◆ **SUPPLIED DATA**
Section SchedFacts.
Context {H : Type} `{HK : KHeap H}.
#[local] Abbreviation sched := (@sched_t H).

(** ** The invariant *)

Record sched_inv (s : sched) (q : list Z) : Prop := {
  si_lock : sched_lock s = 0;
  si_chain : chain (s_threads s) (ready_queue s) q;
  si_ready : forall t, t ∈ q -> state_of (s_threads s) t = Some THREAD_STATE_READY;
  si_lost : forall t, state_of (s_threads s) t = Some THREAD_STATE_READY ->
    t ∈ q \/ t = idle_thread_ptr s;
  si_running : forall t, state_of (s_threads s) t = Some THREAD_STATE_RUNNING ->
    t = current_thread s \/ t = idle_thread_ptr s;
  si_idle : state_of (s_threads s) (idle_thread_ptr s) = Some THREAD_STATE_READY \/
    state_of (s_threads s) (idle_thread_ptr s) = Some THREAD_STATE_RUNNING;
  si_idle_out : idle_thread_ptr s ∉ q;
  si_idle_nz : idle_thread_ptr s <> 0;
  si_cur : is_Some (state_of (s_threads s) (current_thread s));
  si_cur_nz : current_thread s <> 0
}.

(** The current thread is really running (the boot processor starts as the
    idle thread). *)
Definition cur_runs (s : sched) : Prop :=
  state_of (s_threads s) (current_thread s) = Some THREAD_STATE_RUNNING \/
  current_thread s = idle_thread_ptr s.

(** ** Accesses *)

Lemma on_update (s : sched) p th f :
  p <> 0 -> s_threads s !! p = Some th ->
  on_threads (update p f) s = Ret tt (set_threads (<[p := f th]> (s_threads s)) s).
Proof. intros. unfold on_threads, zoom. by rewrite (update_ok _ p th). Qed.
(** Adding an entry to the list and to the heap. *)
Lemma link_entry (sc : sched) tm q l h' a z d :
  timer_core (sc, tm) q l ->
  (exists le lr, kh_view h' ((a, z) :: le ++ lr) /\ le.*1 = n_addr <$> l /\
     forall t, t ∈ dom (s_threads sc) -> t ∈ lr.*1) ->
  a <> 0 -> a ∉ n_addr <$> l ->
  let tm1 := set_tm_entries (<[a := mk_tentry (current_thread sc) d junk]> (tm_entries tm)) tm in
  let x := mk_nap a d (current_thread sc) in
  exists tm', (prev <- on_t (fun s => find_slot (walk_fuel (tm_entries s)) Head d s) ;;
      p <- on_t (load_link prev) ;;
      on_t (on_entries (update a (set_te_next p))) ;;;
      on_t (store_link prev a)) (set_heap h' sc, tm1) = Ret tt (set_heap h' sc, tm') /\
    timer_core (set_heap h' sc, tm') q (insert_nap x l) /\
    ticks tm' = ticks tm /\ timer_lock tm' = timer_lock tm.
Proof.
  intros [Hs Hc He Ht _] (le & lr & Hv & Hle & Hd) H0 Ha. cbn [fst snd] in *. cbv zeta.
  set (tm1 := set_tm_entries _ tm). set (x := mk_nap a d (current_thread sc)).
  assert (Hc1 : chain (tm_entries tm1) (timer_queue tm1) (n_addr <$> [] ++ l)) by (by apply chain_insert).
  assert (He1 : forall y, y ∈ l -> exists e, tm_entries tm1 !! n_addr y = Some e /\ te_deadline e = n_dl y /\ te_thread e = n_thr y).
  { intros y Hy. destruct (He y Hy) as (e & Ee & Hed). exists e. split; [|done]. cbn. rewrite lookup_insert_ne; [done|].
    intros ->. apply Ha. by apply list_elem_of_fmap_2. }
  destruct (find_slot_spec tm1 x l (walk_fuel (tm_entries tm1)) []) as (la & lb & El & Eins & Ef); [done| | |].
  { intros y Hy. destruct (He1 y Hy) as (e & ? & ? & _). by exists e. }
  { pose proof (chain_length _ _ _ Hc1) as Hlen. rewrite length_fmap in Hlen. unfold walk_fuel. cbn [app] in Hlen. lia. }
  change (n_dl x) with d in Ef. change (link_of (n_addr <$> [])) with Head in Ef. cbn [app] in Ef, Hc1.
  rewrite El, fmap_app in Hc1, Ha.
  unfold on_t at 1. mstep. cbn [snd]. rewrite Ef. cbn [zoomr bindr fst snd].
  unfold on_t at 1. mstep. cbn [snd]. rewrite (load_link_ok _ _ _ Hc1). cbn [zoomr bindr fst snd].
  set (e0 := mk_tentry (current_thread sc) d junk). set (e1 := set_te_next (hd 0 (n_addr <$> lb)) e0).
  unfold on_t at 1, on_entries. mstep. cbn [snd]. rewrite (update_ok _ a e0) by (try done; apply lookup_insert_eq).
  cbn [zoomr bindr fst snd]. fold e1. set (tm2 := set_tm_entries _ tm1).
  assert (Hm2 : tm_entries tm2 = <[a := e1]> (tm_entries tm)) by (cbn; by rewrite insert_insert_eq).
  assert (Hcl : chain (tm_entries tm) (timer_queue tm2) ((n_addr <$> la) ++ (n_addr <$> lb))).
  { cbn. rewrite <- fmap_app, <- El. done. }
  assert (Hc2 : chain (tm_entries tm2) (timer_queue tm2) ((n_addr <$> la) ++ (n_addr <$> lb))) by (rewrite Hm2; by apply chain_insert).
  pose proof (chain_NoDup _ _ _ Hcl) as Hnd. apply not_elem_of_app in Ha as [Ha1 Ha2].
  assert (Hc3 : chain (tm_entries tm2) a (a :: (n_addr <$> lb))).
  { split; [done|]. split; [done|]. exists e1. rewrite Hm2, lookup_insert_eq. split; [done|].
    apply cseg_insert; [done|]. apply cseg_app in Hcl as (r & _ & Hr). cbn [nxt timer_Linked te_next e1 set_te_next].
    destruct lb; [done|]. destruct Hr as (-> & Hr). by split. }
  destruct (store_link_ok tm2 (n_addr <$> la) _ _ a Hc2 Hc3) as (tm3 & E3 & Hch & Hcore & Htk & Hlk).
  { intros y Hy [->|Hy2]%elem_of_cons; [done|]. apply NoDup_app in Hnd as (_ & Hn & _). by apply (Hn y). }
  unfold on_t. mstep. cbn [snd]. rewrite E3. cbn [zoomr fst]. exists tm3. split; [done|]. split; [|by split].
  assert (Hin : forall y, y ∈ insert_nap x l -> y = x \/ y ∈ l).
  { intros y. rewrite Eins, El. rewrite !elem_of_app, elem_of_cons. tauto. }
  split; cbn [fst snd].
  - by apply sched_inv_heap.
  - by rewrite Eins, fmap_app, fmap_cons.
  - intros y Hy. assert (Hy' : exists e, tm_entries tm2 !! n_addr y = Some e /\ te_deadline e = n_dl y /\ te_thread e = n_thr y).
    { rewrite Hm2. apply Hin in Hy as [->|Hy]; [exists e1; by rewrite lookup_insert_eq|].
      destruct (He y Hy) as (e & Ee & Hed). exists e. split; [|done]. rewrite lookup_insert_ne; [done|].
      intros E. apply (list_elem_of_fmap_2 n_addr) in Hy. rewrite El, fmap_app, <- E in Hy. by apply elem_of_app in Hy as [?|?]. }
    destruct Hy' as (e & Ee & Hed & Het). destruct (ecore_lookup _ _ _ _ Hcore Ee) as (e' & ? & ? & ?).
    exists e'. split; [done|]. split; congruence.
  - intros y [->|Hy]%Hin; [|by apply Ht]. split; [apply Hs|]. destruct (si_cur _ _ Hs) as [st Hst].
    destruct (state_of_Some _ _ _ Hst) as (th & Hth & _). cbn. eauto.
  - rewrite El, fmap_app in Hle. apply fmap_app_inv in Hle as (le1 & le2 & E1 & E2 & ->).
    exists (le1 ++ (a, z) :: le2), lr. cbn. split; [|split; [|done]].
    + eapply kh_view_perm; [exact Hv|]. rewrite <- !app_assoc. simpl. apply Permutation_middle.
    + rewrite Eins, !fmap_app, !fmap_cons, E1, E2. done.
Qed.
(** Both directions, once the message has been copied. *)
Lemma handover_spec (s : state) q ps i v p b w l n msgs' :
  ipc_core s q ps -> ps !! i = Some v -> ports (snd s) !! i = Some p -> pvq b v = w :: l ->
  ip_nodes (snd s) !! w_addr w = Some n -> wn_thread n = w_thr w ->
  (forall a, is_Some (ip_msgs (snd s) !! a) -> is_Some (msgs' !! a)) ->
  (forall a m, msgs' !! a = Some m -> msg_ok m) ->
  let ip1 := set_ip_msgs msgs' (set_ports (<[i := set_qhead b (wn_next n) p]> (ports (snd s))) (snd s)) in
  exists s', (on_i (unlock_port (Z.of_nat i)) ;;; on_s (thread_unblock (wn_thread n)) ;;; free_node (w_addr w))
      (fst s, ip1) = Ret tt s' /\ handed s s' q ps i v p b w l msgs'.
Proof.
  intros C Hv Hp Hq Hn Ht Hm1 Hm2 ip1. destruct s as [sc ip]. cbn [fst snd] in *.
  assert (Hw : w ∈ all_waits ps).
  { apply (all_waits_elem ps i v w Hv). rewrite (pvq_waits b), Hq. left. }
  destruct (ic_thr _ _ _ C w Hw) as [H0 Hs]. destruct (heap_head _ _ _ w C Hw) as (z & ls & Hview). cbn [fst] in *.
  assert (Hp1 : ports ip1 !! i = Some (set_qhead b (wn_next n) p)).
  { cbn. apply list_lookup_insert_eq. by apply (lookup_lt_Some _ _ _ Hp). }
  rewrite Ht. destruct (release_spec sc ip1 q i _ (w_thr w) (w_addr w) ls z (ic_sched _ _ _ C) Hp1 H0 Hs Hview)
    as (sc' & h' & E & I' & Ho & Hrdy & Ef).
  eexists. split; [exact E|]. unfold handed. cbn [fst snd].
  assert (Hpf : ports (set_ip_nodes (delete (w_addr w) (ip_nodes ip1))
      (set_ports (<[i := set_port_lock 0 (set_qhead b (wn_next n) p)]> (ports ip1)) ip1)) =
      <[i := set_port_lock 0 (set_qhead b (wn_next n) p)]> (ports ip)).
  { cbn. by rewrite list_insert_insert_eq. }
  split; [|split; [done|split; [done|split; [exists (wn_next n); exact Hpf|done]]]].
  eapply (pop_core (sc, ip)); try done.
  - apply Ho.
  - exact (free_view _ _ _ Ef).
Qed.

Lemma first_node (s : state) q ps i v p b w l :
  ipc_core s q ps -> ps !! i = Some v -> ports (snd s) !! i = Some p -> pvq b v = w :: l ->
  exists n, ip_nodes (snd s) !! w_addr w = Some n /\ wn_thread n = w_thr w /\ wn_body n = w_body w /\
    qhead b p = w_addr w /\ w_addr w <> 0 /\ body_ok (ip_msgs (snd s)) b w.
Proof.
  intros C Hv Hp Hq. destruct (ic_port _ _ _ C i v p Hv Hp) as [Hc Hb _]. specialize (Hc b). rewrite Hq, fmap_cons in Hc.
  destruct Hc as (Eh & H0 & _).
  destruct (ic_node _ _ _ C w) as (n & Hn & Ht & Hbody).
  { apply (all_waits_elem ps i v w Hv). rewrite (pvq_waits b), Hq. left. }
  exists n. split_and!; try done. apply Hb. rewrite Hq. left.
Qed.

(** The buffers after [src] has been received into the buffer [a]. *)
Definition received (msgs msgs' : gmap Z ipc_message) (a : Z) (src : ipc_message) : Prop :=
  exists m, msgs' = <[a := m]> msgs /\ msg_ok m /\ msg_length m = clip (msg_length src) /\
    payload m = payload src.
(* ===== verification/Printf.v ===== *)
(** * Formatted output (src/kernel/serial.c, src/kernel/console.c)

    serial.c and console.c each have a [write], [print_hex], [print_dec] and
    [printf] that differ only in the function that puts one character and in
    the hexadecimal digits.  They are modelled once, over any [putc], and
    shown to put the characters of a reference formatter. *)

From stdpp Require Import base gmap list fin_maps.
From Stdlib Require Import ZArith Lia.
From S2P Require Import Prelude.

(** Arguments of [printf]: a C string (or NULL) or an integer. *)
Inductive arg : Type :=
| AStr (s : option (list Z))
| AInt (n : Z).

(** ASCII *)
Definition ch_0 : Z := 48.
Definition ch_minus : Z := 45.
Definition ch_percent : Z := 37.
Definition null_text : list Z := [40; 110; 117; 108; 108; 41].   (* (null) *)

Section Printf.
Context {S : Type} (putc : Z -> M S unit).
(** The sixteen digits, and what an uninitialised buffer holds. *)
Context (hex : list Z) (junk : Z).

(** [while ( *str) putc( *str++)] on the bytes from [str] on. *)
Fixpoint write (str : list Z) : M S unit :=
  match str with
  | [] => mfault
  | c :: str' => if c =? 0 then mret tt else putc c ;;; write str'
  end.

(** [while (num > 0 && i >= 0) { buf[i--] = hex[num & 0xF]; num >>= 4; }] *)
Fixpoint hex_loop (fuel : nat) (num i : Z) (buf : list Z) : option (Z * list Z) :=
  match fuel with
  | O => None
  | Datatypes.S fuel' =>
      if (0 <? num) && (0 <=? i) then
        d ← hex !! Z.to_nat (Z.land num 0xF);
        hex_loop fuel' (Z.shiftr num 4) (i - 1) (<[Z.to_nat i := d]> buf)
      else Some (i, buf)
  end.

Definition print_hex (num : Z) : M S unit :=
  let buf := <[16%nat := 0]> (replicate 17 junk) in
  if num =? 0 then putc ch_0
  else
    r <- mopt (hex_loop 17 num 15 buf) ;;
    let '(i, buf) := r in
    write (drop (Z.to_nat (i + 1)) buf).

(** [while (num > 0 && i >= 0) { buf[i--] = '0' + (num % 10); num /= 10; }] *)
Fixpoint dec_loop (fuel : nat) (num i : Z) (buf : list Z) : option (Z * list Z) :=
  match fuel with
  | O => None
  | Datatypes.S fuel' =>
      if (0 <? num) && (0 <=? i) then
        dec_loop fuel' (Z.quot num 10) (i - 1) (<[Z.to_nat i := ch_0 + Z.rem num 10]> buf)
      else Some (i, buf)
  end.

(** [num] is a signed 64-bit integer; its negation wraps. *)
Definition print_dec (num : Z) : M S unit :=
  let buf := <[20%nat := 0]> (replicate 21 junk) in
  if num =? 0 then putc ch_0
  else
    let is_negative := num <? 0 in
    let num := if is_negative then i64 (- num) else num in
    r <- mopt (dec_loop 21 num 19 buf) ;;
    let '(i, buf) := r in
    if is_negative then
      if i <? 0 then mfault                       (* buf[-1] *)
      else write (drop (Z.to_nat (i - 1 + 1)) (<[Z.to_nat i := ch_minus]> buf))
    else write (drop (Z.to_nat (i + 1)) buf).

(** [va_arg]: asking for an argument of another kind, or for one too many, is
    undefined. *)
Definition va_str (args : list arg) : M S (option (list Z) * list arg) :=
  match args with AStr s :: args' => mret (s, args') | _ => mfault end.
Definition va_int (args : list arg) : M S (Z * list arg) :=
  match args with AInt n :: args' => mret (n, args') | _ => mfault end.

(** The [switch] of [printf]; the result is the remaining arguments. *)
Definition directive (d : Z) (args : list arg) : M S (list arg) :=
  if d =? 115 then                                         (* s *)
    r <- va_str args ;;
    match fst r with
    | Some s => write s ;;; mret (snd r)
    | None => write (null_text ++ [0]) ;;; mret (snd r)
    end
  else if d =? 120 then                                    (* x *)
    r <- va_int args ;;
    putc ch_0 ;;; putc 120 ;;; print_hex (u64 (fst r)) ;;; mret (snd r)
  else if d =? 100 then                                    (* d *)
    r <- va_int args ;;
    print_dec (i64 (fst r)) ;;; mret (snd r)
  else if d =? 99 then                                     (* c *)
    r <- va_int args ;;
    putc (u8 (fst r)) ;;; mret (snd r)
  else if d =? ch_percent then putc ch_percent ;;; mret args
  else putc ch_percent ;;; putc d ;;; mret args.

Fixpoint printf (fmt : list Z) (args : list arg) : M S unit :=
  match fmt with
  | [] => mfault
  | c :: fmt1 =>
      if c =? 0 then mret tt
      else if c =? ch_percent then
        match fmt1 with
        | [] => mfault
        | d :: fmt2 => args' <- directive d args ;; printf fmt2 args'
        end
      else putc c ;;; printf fmt1 args
  end.

(** Putting the characters of a list. *)
Fixpoint puts (l : list Z) : M S unit :=
  match l with
  | [] => mret tt
  | c :: l' => putc c ;;; puts l'
  end.

End Printf.

(** ** The reference formatter *)

Fixpoint digits_aux (fuel : nat) (b n : Z) (acc : list Z) : list Z :=
  match fuel with
  | O => acc
  | S fuel' => if n <=? 0 then acc else digits_aux fuel' b (n / b) (n mod b :: acc)
  end.

(** The digits of [n], most significant first. *)
Definition digits (b n : Z) : list Z := digits_aux 64 b n [].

◆ **TASK BRIEF**
Using the entries above, return exactly the lines from the line with "lookup_insert_eq. split; [done|]." to the line with "- intros y Hy.", counting both of those lines.

◆ **EXERCISE ANSWER**
  { split; [done|]. split; [done|]. exists e1. rewrite Hm2, lookup_insert_eq. split; [done|].
    apply cseg_insert; [done|]. apply cseg_app in Hcl as (r & _ & Hr). cbn [nxt timer_Linked te_next e1 set_te_next].
    destruct lb; [done|]. destruct Hr as (-> & Hr). by split. }
  destruct (store_link_ok tm2 (n_addr <$> la) _ _ a Hc2 Hc3) as (tm3 & E3 & Hch & Hcore & Htk & Hlk).
  { intros y Hy [->|Hy2]%elem_of_cons; [done|]. apply NoDup_app in Hnd as (_ & Hn & _). by apply (Hn y). }
  unfold on_t. mstep. cbn [snd]. rewrite E3. cbn [zoomr fst]. exists tm3. split; [done|]. split; [|by split].
  assert (Hin : forall y, y ∈ insert_nap x l -> y = x \/ y ∈ l).
  { intros y. rewrite Eins, El. rewrite !elem_of_app, elem_of_cons. tauto. }
  split; cbn [fst snd].
  - by apply sched_inv_heap.
  - by rewrite Eins, fmap_app, fmap_cons.
  - intros y Hy. assert (Hy' : exists e, tm_entries tm2 !! n_addr y = Some e /\ te_deadline e = n_dl y /\ te_thread e = n_thr y).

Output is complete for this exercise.